Alice Bach argues that Herodias is a femme fatale and that she choreographed the entire performance. 10 Bach blames Herodias, not only for John’s death but also for starting all the trouble with John to begin with: “the killing of the prophet is clearly assigned to the female Herodias. First, her act of adultery has ignited John’s wrath, and then her machinations result in his death.” 11 Problematically, there is no indication in her reading of Herod’s culpability in the “adultery,” that is, their marriage; there is no textual evidence of Herodias choreographing anything, and there is no recognition that Herod compromises himself with his oath.

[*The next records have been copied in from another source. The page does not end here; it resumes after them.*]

(** One round of the assembly loop over an afw canvas leaves alone every
    canvas pixel outside the amplifier's raw-detector data box. *)
Lemma assembly_step_frame (canvas : Afw.Image) (amp : UntrimmedAmplifier.t)
    (h : Heap) (new : UntrimmedAmplifier.t) (h' : Heap) (x y : Z) :
  (new_amp <~ UntrimmedAmplifier.into_raw_detector_coordinates amp true ;;
   d <~ lift (UntrimmedAmplifier.data new_amp) ;;
   ImgSec.assign (AfwImageSection canvas) d ;;~
   ret new_amp)%m h = Ok (new, h') ->
  (forall b, raw_data_bbox amp = Ok b -> contains_point b x y = false) ->
  (Afw.i_buf canvas < next_buf h)%nat ->
  (Afw.i_buf canvas < next_buf h')%nat
  /\ pix h' (Afw.i_buf canvas) (Afw.i_r0 canvas + (y - Afw.i_y0 canvas))
         (Afw.i_c0 canvas + (x - Afw.i_x0 canvas))
     = pix h (Afw.i_buf canvas) (Afw.i_r0 canvas + (y - Afw.i_y0 canvas))
           (Afw.i_c0 canvas + (x - Afw.i_x0 canvas)).
Proof.
  intros H Hout Hc. unfold bind at 1 in H.
  destruct (UntrimmedAmplifier.into_raw_detector_coordinates amp true h)
    as [[a1 h1]|] eqn:E1; [|discriminate].
  apply into_raw_detector_coordinates_spec in E1 as [[Hle Hpix] Hdb].
  unfold bind at 1 in H.
  destruct (lift (UntrimmedAmplifier.data a1) h1) as [[d h1']|] eqn:E2; [|discriminate].
  apply lift_heap in E2 as [Hd ->].
  unfold bind at 1 in H.
  destruct (ImgSec.assign (AfwImageSection canvas) d h1) as [[u h2]|] eqn:E3;
    [|discriminate].
  inversion H; subst new h'; clear H.
  unfold UntrimmedAmplifier.data in Hd.
  destruct (UntrimmedAmplifier._full a1) as [b|a m|m] eqn:Ef.
  - (* a box-only amplifier cannot be assigned to an image *)
    simpl in Hd. destruct (contains b _); simpl in Hd; [|discriminate].
    inversion Hd; subst d. discriminate E3.
  - destruct m as [p|b]; simpl in Hd; [|discriminate].
    inversion Hd; subst d. discriminate E3.
  - apply afw_subimage_bbox in Hd as [Hb [m' ->]].
    simpl in E3. unfold bind, lift in E3. simpl in Hb.
    inversion Hb as [Hb'].
    apply (afw_assign_frame canvas m' _ h1 u h2 eq_refl) in E3 as [Hn Hframe].
    split; [lia|].
    rewrite Hframe by (rewrite Hb'; now apply Hout).
    apply Hpix. exact Hc.
Qed.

Pheme Perkins compares Herodias to Jezebel, stating, “As in the Ahab and Jezebel story, this tale shifts the blame away from the king onto the wicked queen.” 12 Mary Ann Tolbert describes Herodias, along with the high priests and Jerusalem religious leaders, as the “epitome of evil for the Gospel of Mark.” 13 Although Florence Gillman attempts a more gracious reading of Herodias, she describes her as “powerful, manipulative, and intent on evil,” even if “Mark appears mostly interested in her cleverness, her determination to take matters into her own hands and to exercise power via the only avenue open to her, familial manipulation.” 14
Jennifer Glancy helpfully analyzes several readings of the passage that unfairly blame Herodias. She cites historical critics Charles Scobie, Carl Kraeling, and Eduard Schweizer, who each read Herodias as scheming and merciless. Glancy notes that literary critics often do the same, citing Mary Ann Tolbert (referenced above), Frank Kermode, and Dan Via as examples. These interpreters read Herodias as a “trickster” and having a “blood greed,” as “cruel and sexually depraved,” and as being sexually corrupt, respectively. 15
Glancy analyzes the text through a gender-critical lens. She writes, Whether or not Mark demonizes women and their capacity for power may be an undecidable question; we can more certainly establish that modern readers have offered interpretations molded by their own fears about female subjectivity.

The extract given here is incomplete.